Le barrage de Bisri s’invite de façon suspecte dans les décisions gouvernementales

En pleines crises sanitaire, économique, financière... le cabinet de Hassane Diab ressuscite un projet qui a de plus en plus de détracteurs, suscitant un tollé.

Des manifestants portant une banderole sur laquelle on peut lire « Sauvez la vallée de Bisri », en septembre 2019. Photo d’archives ANI

L’annonce a pris de court personnalités politiques et membres de la société civile : dans le cadre des décisions prises à l’issue de sa réunion jeudi, le gouvernement de Hassane Diab a « réaffirmé que le projet du barrage de Bisri se poursuivrait ». Ce barrage, conçu en principe pour alimenter la capitale en eau dans l’une des plus belles vallées du Liban, entre Jezzine et le Chouf, suscite une vaste polémique depuis que les travaux ont été annoncés, pour des raisons d’ordre écologique, purement hydraulique (des experts contestent, documents à l’appui, que les réserves d’eau soient adéquates pour un barrage) ou encore culturel (étant donné la richesse du patrimoine).

Plus que la décision elle-même, c’est le timing qui a laissé les divers observateurs bouche bée : comment, en pleine crise de propagation du coronavirus au Liban et dans le monde, alors qu’une proportion grandissante de la population vit désormais grâce aux dons, que le gouvernement est en défaut de paiement de ses dettes et que la crise économique et financière continue de sévir… pense-t-on relancer un projet à plus de 600 millions de dollars à la moindre estimation ?

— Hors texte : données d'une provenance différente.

(** What the candidates decide: a single candidate other than 'none' has
    its player, if there is one, eliminated and nobody else's status
    changes; any other outcome changes no status. *)
Lemma resolution_statuses g :
  List.map Player.status (Game.players (room_of (processVotingResults g)))
  = match candidates g with
    | [t] =>
        if t =? "none" then List.map Player.status (Game.players g)
        else List.map Player.status
               (update_player t (Player.set_status PlayerStatus.eliminated)
                  (Game.players g))
    | _ => List.map Player.status (Game.players g)
    end.
Proof.
  rewrite processVotingResults_statuses. unfold eliminate.
  change (candidates (Game.set_gamePhase Phase.results g)) with (candidates g).
  destruct (candidates g) as [|t [|]]; [done| |done].
  destruct (t =? "none"); [done|].
  cbn [Game.players Game.set_gamePhase].
  destruct (find_player (Some t) (Game.players g)) eqn:Hfind; [done|].
  by rewrite update_player_absent.
Qed.

(** A single candidate who is the imposter ends the game for the
    civilians. *)
Lemma imposter_voted_out g t p :
  candidates g = [t] ->
  t <> "none" ->
  find_player (Some t) (Game.players g) = Some p ->
  Player.role p = Some Role.imposter ->
  exists g',
    processVotingResults g = Returned g' (RoundResults (Some Winner.civilians)).
Proof.
  intros Hc Hnone Hfind Hrole. unfold processVotingResults, eliminate.
  change (candidates (Game.set_gamePhase Phase.results g)) with (candidates g).
  rewrite Hc. apply String.eqb_neq in Hnone. rewrite Hnone.
  cbn [Game.players Game.set_gamePhase]. rewrite Hfind.
  unfold Player.has_role at 1. rewrite Hrole. cbn [settle].
  unfold eliminated_player. rewrite addSystemMessage_players.
  cbn [Game.players Game.set_players].
  rewrite find_update_player by done. rewrite Hfind. cbn [fmap option_fmap
    option_map]. destruct (truthy t); eauto.
Qed.

Lemma NoDup_only {A} (l : list A) (t : A) :
  NoDup l -> In t l -> (forall u, In u l -> u = t) -> l = [t].
Proof.
  intros Hnd Ht Hall. destruct l as [|x [|y r]]; [done| |].
  - f_equal. apply Hall. by left.
  - exfalso. apply NoDup_cons in Hnd as [Hx _].
    apply Hx. rewrite (Hall x), (Hall y); [by left|right; by left|by left].
Qed.

(** ** Vote resolution (C5) *)

(** X1.  What C5 states holds whenever no vote names a property that
    every object inherits from [Object.prototype]: if one id has more votes than
    every other id and it is not 'none', the first player with that id
    becomes eliminated, nobody else's status changes, and the civilians win
    if that player is the imposter; if two ids tie at the top, or 'none'
    alone is at the top, no status changes. *)
Lemma resolution_follows_plurality (g : Game.t) :
  Forall (fun t => JsObject.inherited t = false)
    (JsObject.values (Game.votes g)) ->
  (forall t,
     0 < Scenario.votes_for t g ->
     (forall u, u <> t -> Scenario.votes_for u g < Scenario.votes_for t g) ->
     t <> "none" ->
     List.map Player.status (Game.players (room_of (processVotingResults g)))
     = List.map Player.status
         (update_player t (Player.set_status PlayerStatus.eliminated)
            (Game.players g))
     /\ forall p,
          find_player (Some t) (Game.players g) = Some p ->
          Player.role p = Some Role.imposter ->
          exists g',
            processVotingResults g
            = Returned g' (RoundResults (Some Winner.civilians)))
  /\ (forall t u,
        t <> u ->
        0 < Scenario.votes_for t g ->
        Scenario.votes_for u g = Scenario.votes_for t g ->
        (forall x, Scenario.votes_for x g <= Scenario.votes_for t g) ->
        List.map Player.status
          (Game.players (room_of (processVotingResults g)))
        = List.map Player.status (Game.players g))
  /\ (0 < Scenario.votes_for "none" g ->
      (forall u, u <> "none" ->
                 Scenario.votes_for u g < Scenario.votes_for "none" g) ->
      List.map Player.status
        (Game.players (room_of (processVotingResults g)))
      = List.map Player.status (Game.players g)).
Proof.
  intros Hok. destruct (candidates_plurality g Hok) as [Hnd Hin].
  assert (forall t,
            0 < Scenario.votes_for t g ->
            (forall u, u <> t ->
                       Scenario.votes_for u g < Scenario.votes_for t g) ->
            candidates g = [t]) as Hsingle.
  { intros t Hpos Htop. apply NoDup_only; [done| |].
    - apply Hin. split; [done|]. intros u.
      destruct (decide (u = t)) as [->|Hne]; [done|].
      specialize (Htop u Hne). lia.
    - intros u Hu. apply Hin in Hu as [_ Hu].
      destruct (decide (u = t)) as [->|Hne]; [done|].
      specialize (Htop u Hne). specialize (Hu t). lia. }
  split_and!.
  - intros t Hpos Htop Hnone. pose proof (Hsingle t Hpos Htop) as Hc. split.
    + rewrite resolution_statuses, Hc.
      apply String.eqb_neq in Hnone. by rewrite Hnone.
    + intros p Hfind Hrole. by eapply imposter_voted_out.
  - intros t u Hne Hpos Heq Htop. rewrite resolution_statuses.
    assert (In t (candidates g)) as Ht by by apply Hin.
    assert (In u (candidates g)) as Hu.
    { apply Hin. rewrite Heq. done. }
    destruct (candidates g) as [|x [|y r]]; [done| |done].
    exfalso. apply Hne. destruct Ht as [<-|[]], Hu as [<-|[]]. done.
  - intros Hpos Htop. rewrite resolution_statuses.
    by rewrite (Hsingle "none" Hpos Htop).
Qed.

(** C5.  Four players vote: Alice and Dave name Bob, Bob and Carol name
    "toString".  Two ids tie at two votes each, so no elimination should
    follow; [voteCounts["toString"]] reads a function inherited from
    [Object.prototype], the two votes for it are never counted, and Bob is
    eliminated as the only candidate. *)
Theorem inherited_vote_eliminates :
  (Game.votes <$> Scenario.room 0 (Server.run Scenario.inherited_vote))
  = Some [("a", "b"); ("b", "toString"); ("c", "toString"); ("d", "b")]
  /\ (Scenario.votes_for "b"
      <$> Scenario.room 0 (Server.run Scenario.inherited_vote)) = Some 2
  /\ (Scenario.votes_for "toString"
      <$> Scenario.room 0 (Server.run Scenario.inherited_vote)) = Some 2
  /\ (candidates <$> Scenario.room 0 (Server.run Scenario.inherited_vote))
     = Some ["b"]
  /\ (Scenario.statuses <$> Scenario.room 0 (Server.run Scenario.described4))
     = Some [("a", PlayerStatus.active); ("b", PlayerStatus.active);
             ("c", PlayerStatus.active); ("d", PlayerStatus.active)]
  /\ (Scenario.statuses
      <$> Scenario.room 0 (Server.run Scenario.inherited_vote))
     = Some [("a", PlayerStatus.active); ("b", PlayerStatus.eliminated);
             ("c", PlayerStatus.active); ("d", PlayerStatus.active)].
Proof. vm_compute. repeat split; reflexivity. Qed.

(** ** The renaming loop finds a free name *)

Lemma length_append (s t : string) :
  String.length (s +:+ t) = String.length s + String.length t.
Proof. induction s as [|a s IH]; simpl; [done|]. by rewrite IH. Qed.

Lemma append_cancel_r (s1 s2 t : string) : s1 +:+ t = s2 +:+ t -> s1 = s2.
Proof.
  revert s2. induction s1 as [|a s1 IH]; intros [|b s2] H; [done|..].
  - apply (f_equal String.length) in H.
    rewrite !length_append in H. simpl in H. lia.
  - apply (f_equal String.length) in H.
    rewrite !length_append in H. simpl in H. lia.
  - simpl in H. injection H as -> H. f_equal. by apply IH.
Qed.

(** The numbered names are pairwise distinct and differ from the base. *)
Lemma numbered_inj (base : string) (i j : nat) :
  base +:+ " (" +:+ pretty i +:+ ")" = base +:+ " (" +:+ pretty j +:+ ")" ->
  i = j.
Proof.
  intros H. apply String.app_inj in H. apply String.app_inj in H.
  apply append_cancel_r in H. by apply (inj pretty).
Qed.

Lemma numbered_ne_base (base : string) (i : nat) :
  base +:+ " (" +:+ pretty i +:+ ")" <> base.
Proof.
  intros H. apply (f_equal String.length) in H.
  rewrite !length_append in H. simpl in H. lia.
Qed.

(** The loop, entered with [tried] already found taken: with more fuel
    left than free slots in the set [T] of taken names, it stops at a free
    name. *)
Lemma dedup_loop_free (taken : string -> bool) (base : string)
  (T tried : list string) (fuel counter : nat) (current : string) :
  (forall n, taken n = true -> In n T) ->
  NoDup (current :: tried) ->
  (forall n, In n tried -> taken n = true) ->
  (forall j, counter <= j ->
             ~ In (base +:+ " (" +:+ pretty j +:+ ")") (current :: tried)) ->
  length T < length tried + fuel ->
  taken (dedup_loop taken base fuel counter current) = false.
Proof.
  intros HT. revert tried counter current.
  induction fuel as [|fuel IH];
    intros tried counter current Hnd Htried Hnew Hlen.
  - exfalso. apply NoDup_cons in Hnd as [_ Hnd].
    assert (length tried <= length T); [|lia].
    apply NoDup_incl_length; [by apply NoDup_ListNoDup|].
    intros n Hn. auto.
  - simpl. destruct (taken current) eqn:Hcur; [|done].
    apply (IH (current :: tried)).
    + constructor; [|done]. rewrite list_elem_of_In. apply Hnew. lia.
    + intros n [<-|Hn]; auto.
    + intros j Hj [Heq|Hin].
      * apply numbered_inj in Heq. lia.
      * apply (Hnew j); [lia|done].
    + simpl. lia.
Qed.

(** [S (length ps)] tests are enough when at most [length ps] names are
    taken. *)
Lemma dedup_name_free (taken : string -> bool) (base : string)
  (ps : list Player.t) (T : list string) :
  (forall n, taken n = true -> In n T) ->
  length T <= length ps ->
  taken (dedup_name taken base ps) = false.
Proof.
  intros HT Hlen. unfold dedup_name.
  apply (dedup_loop_free taken base T []); [done|..].
  - apply NoDup_singleton.
  - by intros n [].
  - intros j _ [Heq|[]]. symmetry in Heq. by apply numbered_ne_base in Heq.
  - simpl. lia.
Qed.

(** The name a new player gets is the name of nobody in the room. *)
Lemma joinGame_name_free (ps : list Player.t) (playerName : string) :
  existsb
    (fun p =>
       Player.name p
       =? dedup_name (fun n => existsb (fun q => Player.name q =? n) ps)
            playerName ps)
    ps = false.
Proof.
  apply (dedup_name_free
           (fun n => existsb (fun q => Player.name q =? n) ps)
           playerName ps (List.map Player.name ps)).
  - intros n Hn. apply existsb_exists in Hn as (q & Hq & Heq).
    apply String.eqb_eq in Heq as <-. by apply in_map.
  - by rewrite length_map.
Qed.

(** * Further properties of the room operations *)

(** ** Vote resolution runs to completion *)

Lemma find_player_is_Some (t : string) (ps : list Player.t) :
  is_Some (find_player (Some t) ps) <-> In t (List.map Player.id ps).
Proof.
  unfold find_player. induction ps as [|p r IH]; simpl.
  - split; [by intros [? ?]|done].
  - destruct (String.eqb_spec (Player.id p) t) as [->|Hne].
    + split; [by left|eauto].
    + rewrite IH. split; [by right|]. by intros [?|?].
Qed.

Lemma keys_set_incl {V} (k k0 : string) (v : V) (o : JsObject.t V) :
  In k (JsObject.keys (JsObject.set k0 v o)) ->
  k = k0 \/ In k (JsObject.keys o).
Proof.
  unfold JsObject.set. destruct (k0 =? "__proto__"); [by right|].
  destruct (JsObject.has k0 o); [rewrite keys_replace; by right|].
  destruct (JsObject.array_index k0).
  - intros H. apply (Permutation_in _ (keys_place _ _ _ _)) in H.
    destruct H as [<-|?]; auto.
  - unfold JsObject.keys. rewrite map_app, in_app_iff. simpl.
    intros [?|[<-|[]]]; auto.
Qed.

Le ministre de l’Énergie Raymond Ghajar était injoignable hier. Selon le communiqué du gouvernement publié jeudi, « le Conseil des ministres a écouté l’exposé du ministre de l’Énergie et de l’Eau concernant la progression des travaux au niveau du barrage de Bisri ». « Il a été décidé de poursuivre la réalisation de ce projet conformément aux décisions gouvernementales, décrets et lois précédents, ainsi qu’aux contrats déjà signés, au regard de l’importance stratégique (de ce barrage) pour l’approvisionnement en eau du Grand Beyrouth », poursuit le texte. Le communiqué annonce également la création d’une commission ministérielle avec pour mission de « s’assurer de la conformité des indemnités écologiques aux normes internationales ».

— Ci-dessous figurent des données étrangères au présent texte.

(** [row => row[0] && row[3] !== undefined]. *)
Definition has_date_and_pnl (r : row) : bool :=
  truthy (index r 0) && negb (strict_eq (index r 3) VUndef).

Definition shape_pnl (r : row) : pnl_point :=
  {| date := index r 0;
     point_pnl := toFixed2 (parseFloat (or_else (index r 3) (VNum zero))) |}.

Definition process_pnl (values : list row) : list pnl_point :=
  slice_last 20 (shape_pnl <$> List.filter has_date_and_pnl values).

(** [error.code === 429]. *)
Definition is_rate_limit (err : error) : bool :=
  match code err with
  | Some c => c =? 429
  | None => false
  end.

(** [GET /api/pnl-data] *)
Definition pnl_data (req : request) : M response :=
  try_catch
    (sleep 1000 ;;;
     response_data <- values_get "Trade-History!B2:E" ;;
     values <- lift (data_values response_data) ;;
     match values with
     | None => ret (json (Arr []))
     | Some vs => ret (json (Arr (pnl_point_json <$> process_pnl vs)))
     end)
    (fun error =>
       let status := if is_rate_limit error then 429 else 500 in
       let message := if is_rate_limit error then "Rate limit exceeded"
                      else "Internal server error" in
       ret (status_json status (error_json message))).

(** ** Google login, wallet, signup *)

Definition create_custom_token (uid : value) : M string :=
  fun e w => (createCustomToken e uid, w).

(** [POST /api/login/google] *)
Definition login_google (req : request) : M response :=
  try_catch
    (let idToken := body_idToken req in
     if falsy idToken then ret (status_json 400 (error_json "No ID token provided"))
     else
       decodedToken <- verify_id_token idToken ;;
       updateUserBalanceSheet {| displayName := token_name decodedToken;
                                 email := token_email decodedToken;
                                 phoneNumber := token_phone_number decodedToken |} ;;;
       customToken <- create_custom_token (token_uid decodedToken) ;;
       ret (json (Obj [("token", Str customToken);
                       ("user", decoded_token_data decodedToken)])))
    (fun error => ret (status_json 500 (error_json "Failed to authenticate with Google"))).

Definition wallet_json (userEmail : value) (balance earnings : number) : data :=
  Obj [("userEmail", Prim userEmail); ("balance", Num balance); ("earnings", Num earnings)].

(** [result] of the wallet endpoint, from the row [find] returned. *)
Definition wallet_result (userEmail : value) (found : option row) : data :=
  wallet_json userEmail
    (parseFloat (or_else (opt_index found 6) (VNum zero)))
    (parseFloat (or_else (opt_index found 5) (VNum zero))).

(** [GET /api/wallet-data] *)
Definition wallet_data (req : request) (u : user) : M response :=
  try_catch
    (let userEmail := user_email u in
     response_data <- values_get balance_range ;;
     values <- lift (data_values response_data) ;;
     match values with
     | None => ret (json (wallet_json userEmail zero zero))
     | Some vs =>
         let found := find (has_email userEmail) vs in
         ret (json (wallet_result userEmail found))
     end)
    (fun error => ret (status_json 500 (error_json "Failed to fetch wallet data"))).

Le projet du barrage de Bisri est principalement financé par un prêt de la Banque mondiale (BM) et conçu pour alimenter la capitale en eau avec un stockage estimé à 125 millions de mètres cubes (une probabilité que contestent de nombreux experts). Le projet avait été annoncé comme devant coûter un peu plus de 600 millions de dollars, mais, suivant une source qui suit de près le dossier, le budget réel atteindra non moins de 1,2 milliard, et 997 millions seraient d’ores et déjà réservés à cet effet.


(Lire aussi : Pourquoi la reprise des travaux à Bisri est-elle devenue soudain prioritaire ?)



Un timing qui interpelle
Sitôt la décision annoncée, elle a suscité un tollé notamment dans les milieux de la société civile. Le timing est spécialement pointé du doigt et plusieurs observateurs le lient à la BM, le principal financeur du projet. Selon la source précitée, la décision du gouvernement aurait été prise en réponse à des éclaircissements demandés par la BM au Conseil du développement et de la reconstruction sur le sort du projet si controversé, et l’embarras expliquerait cette annonce qui, somme toute, n’apporte rien de nouveau.

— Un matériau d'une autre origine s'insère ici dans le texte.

(** * The datapath of the 8-bit CPU emulator (utils.py)

    A shallow embedding of [utils.py]: the numeric codec
    ([binary_to_decimal], [decimal_to_binary], [hex_to_binary]), the
    register family, the RAM, the program counter, the flags and the ALU,
    followed by the properties of the specification that concern them.

    Conventions.
    - A Python [str] is a [string]; a character is a code point below 256.
    - A Python [int] is a [Z].
    - Objects live in a store ([heap]) and are designated by locations, so
      that the references an ALU or a flag keeps to other objects are
      references here too.
    - A call either returns or raises: [res]. *)

From Stdlib Require Import ZArith Lia Ascii String List.
From stdpp Require Import base gmap strings list.

Local Open Scope string_scope.
Local Open Scope Z_scope.

(** ** Outcomes of a call *)

Inductive exn : Type :=
| TypeError
| ValueError
| IndexError
| UnboundLocalError
| AssertionError (msg : string).

(** [Unmodelled] is not a Python exception: it is the outcome of following a
    reference to an object of another class than the one the embedding
    covers at that place (the operands of an ALU and the source of a Minus
    flag are registers, the source of a Carry flag is an ALU), or to a
    location that holds no object. It is kept apart from [Raise] so that no
    statement about Python's exceptions can be satisfied by it. *)
Inductive res (A : Type) : Type :=
| Ok (x : A)
| Raise (e : exn)
| Unmodelled.

Arguments Ok {A} x.
Arguments Raise {A} e.
Arguments Unmodelled {A}.

Definition res_bind {A B : Type} (m : res A) (k : A -> res B) : res B :=
  match m with
  | Ok x => k x
  | Raise e => Raise e
  | Unmodelled => Unmodelled
  end.

Notation "'let*' x := m 'in' k" := (res_bind m (fun x => k))
  (at level 10, x pattern, m at level 100, k at level 200) : stdpp_scope.

(** ** Python's built-ins used by the code *)

Module Py.

(** [len(s)] *)
Definition len (s : string) : Z := Z.of_nat (String.length s).

(** [s[n:]] for a constant [n >= 0]. *)
Fixpoint drop (n : nat) (s : string) : string :=
  match n, s with
  | O, _ => s
  | S _, EmptyString => EmptyString
  | S m, String _ r => drop m r
  end.

(** [s[:n]] for [n >= 0]. *)
Fixpoint take (n : nat) (s : string) : string :=
  match n, s with
  | O, _ => EmptyString
  | S _, EmptyString => EmptyString
  | S m, String c r => String c (take m r)
  end.

(** [s[:n]] for any integer [n]: a negative bound counts from the end
    and is clamped at the start of the string. *)
Definition slice_to (n : Z) (s : string) : string :=
  if n <? 0 then take (Z.to_nat (len s + n)) s else take (Z.to_nat n) s.

(** [s[0]]: the empty string has no first character. *)
Definition first (s : string) : res ascii :=
  match s with
  | EmptyString => Raise IndexError
  | String c _ => Ok c
  end.

(** [l[i]] on a list: indices [-len(l) .. -1] count from the end. *)
Definition getitem {A : Type} (l : list A) (i : Z) : res A :=
  let n := Z.of_nat (length l) in
  let j := if i <? 0 then i + n else i in
  if (0 <=? j) && (j <? n) then
    match l !! Z.to_nat j with
    | Some x => Ok x
    | None => Raise IndexError
    end
  else Raise IndexError.

(** ['0' * n] *)
Fixpoint zeros (n : nat) : string :=
  match n with
  | O => EmptyString
  | S m => String "0" (zeros m)
  end.

(** [s.zfill(width)]: pads on the left with ['0'] up to [width]
    characters; a leading sign stays in front of the padding. *)
Definition zfill (width : Z) (s : string) : string :=
  let fill := Z.to_nat (width - len s) in
  match s with
  | String c r =>
      if (Ascii.eqb c "+" || Ascii.eqb c "-")%bool
      then String c (zeros fill +:+ r)
      else zeros fill +:+ s
  | EmptyString => zeros fill
  end.

(** Does [c] occur in [chars]? *)
Fixpoint mem (c : ascii) (chars : string) : bool :=
  match chars with
  | EmptyString => false
  | String d r => (Ascii.eqb c d || mem c r)%bool
  end.

(** [s.lstrip(chars)]: removes every leading character that occurs in
    [chars] (a set of characters, not a prefix). *)
Fixpoint lstrip (chars : string) (s : string) : string :=
  match s with
  | EmptyString => EmptyString
  | String c r => if mem c chars then lstrip chars r else s
  end.

(** Binary digits of a positive number, most significant first. *)
Fixpoint pos_digits (p : positive) : string :=
  match p with
  | xH => "1"
  | xO q => pos_digits q +:+ "0"
  | xI q => pos_digits q +:+ "1"
  end.

(** [bin(n)] *)
Definition bin (n : Z) : string :=
  match n with
  | Z0 => "0b0"
  | Zpos p => "0b" +:+ pos_digits p
  | Zneg p => "-0b" +:+ pos_digits p
  end.

(** *** [int(s, base)]

    The literal grammar of CPython: optional white space, an optional
    sign, an optional base prefix ([0b], [0x], [0o], either case)
    followed by at most one underscore, then digits below the base
    separated by single underscores, then optional white space. *)

Definition is_space (c : ascii) : bool :=
  let n := N_of_ascii c in
  (((9 <=? n) && (n <=? 13)) || (n =? 32) || (n =? 133) || (n =? 160))%N.

Definition digit_value (c : ascii) : option Z :=
  let n := Z.of_N (N_of_ascii c) in
  if (48 <=? n) && (n <=? 57) then Some (n - 48)
  else if (97 <=? n) && (n <=? 122) then Some (n - 97 + 10)
  else if (65 <=? n) && (n <=? 90) then Some (n - 65 + 10)
  else None.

De son côté, Paul Abi Rached, président du Mouvement écologique libanais, se demande lui aussi s’il n’y a pas eu des pressions venant de la BM. « Dans tous les cas, les intentions de ce gouvernement sont désormais claires », dit-il à L’OLJ. Il se demande également si les responsables ne cherchent pas à profiter du confinement et de l’incapacité des militants à manifester. « Mais nous allons contourner cette difficulté, affirme-t-il. Ce soir (hier), nous allons tous chanter pour Bisri de nos domiciles et montrer l’ampleur de la contestation. »

L’autre raison qui pousse Paul Abi Rached à l’optimisme est le revirement de nombreuses forces politiques, aujourd’hui clairement hostiles au projet. Notamment le Parti socialiste progressiste et son chef, Walid Joumblatt. D’ailleurs, dans un communiqué, le PSP trouve que le gouvernement « aurait mieux fait d’utiliser le budget prévu pour le barrage afin d’aider les familles nécessiteuses ». « Il semble cependant que la volonté des entrepreneurs est plus forte que les souhaits des membres du gouvernement, surtout que l’entrepreneur en charge de ce projet est un spécialiste de la destruction et de la pollution, de Nahr el-Kalb à Bourj Hammoud, à Costa Brava et jusqu’à Bisri », poursuit le communiqué.


(Lire aussi : À Msaylha, nouveau barrage, nouveau parfum de scandale)


« Nous n’avons pas décidé de nous opposer à ce projet à la légère, explique à L’OLJ Rami Rayess, conseiller de M. Joumblatt. Nous avons longuement étudié la question sous tous ses angles et avons été convaincus du fait que les dégâts que causerait ce barrage dépassent de loin ses éventuels bénéfices. » Interrogé sur le timing de cette décision, il affirme qu’« il faut plutôt s’enquérir auprès des membres du gouvernement, mais cette décision est quand même surprenante, à un moment où le reste des projets est à l’arrêt dans le pays ». « Nous allons effectuer des contacts politiques en début de semaine prochaine », ajoute-t-il.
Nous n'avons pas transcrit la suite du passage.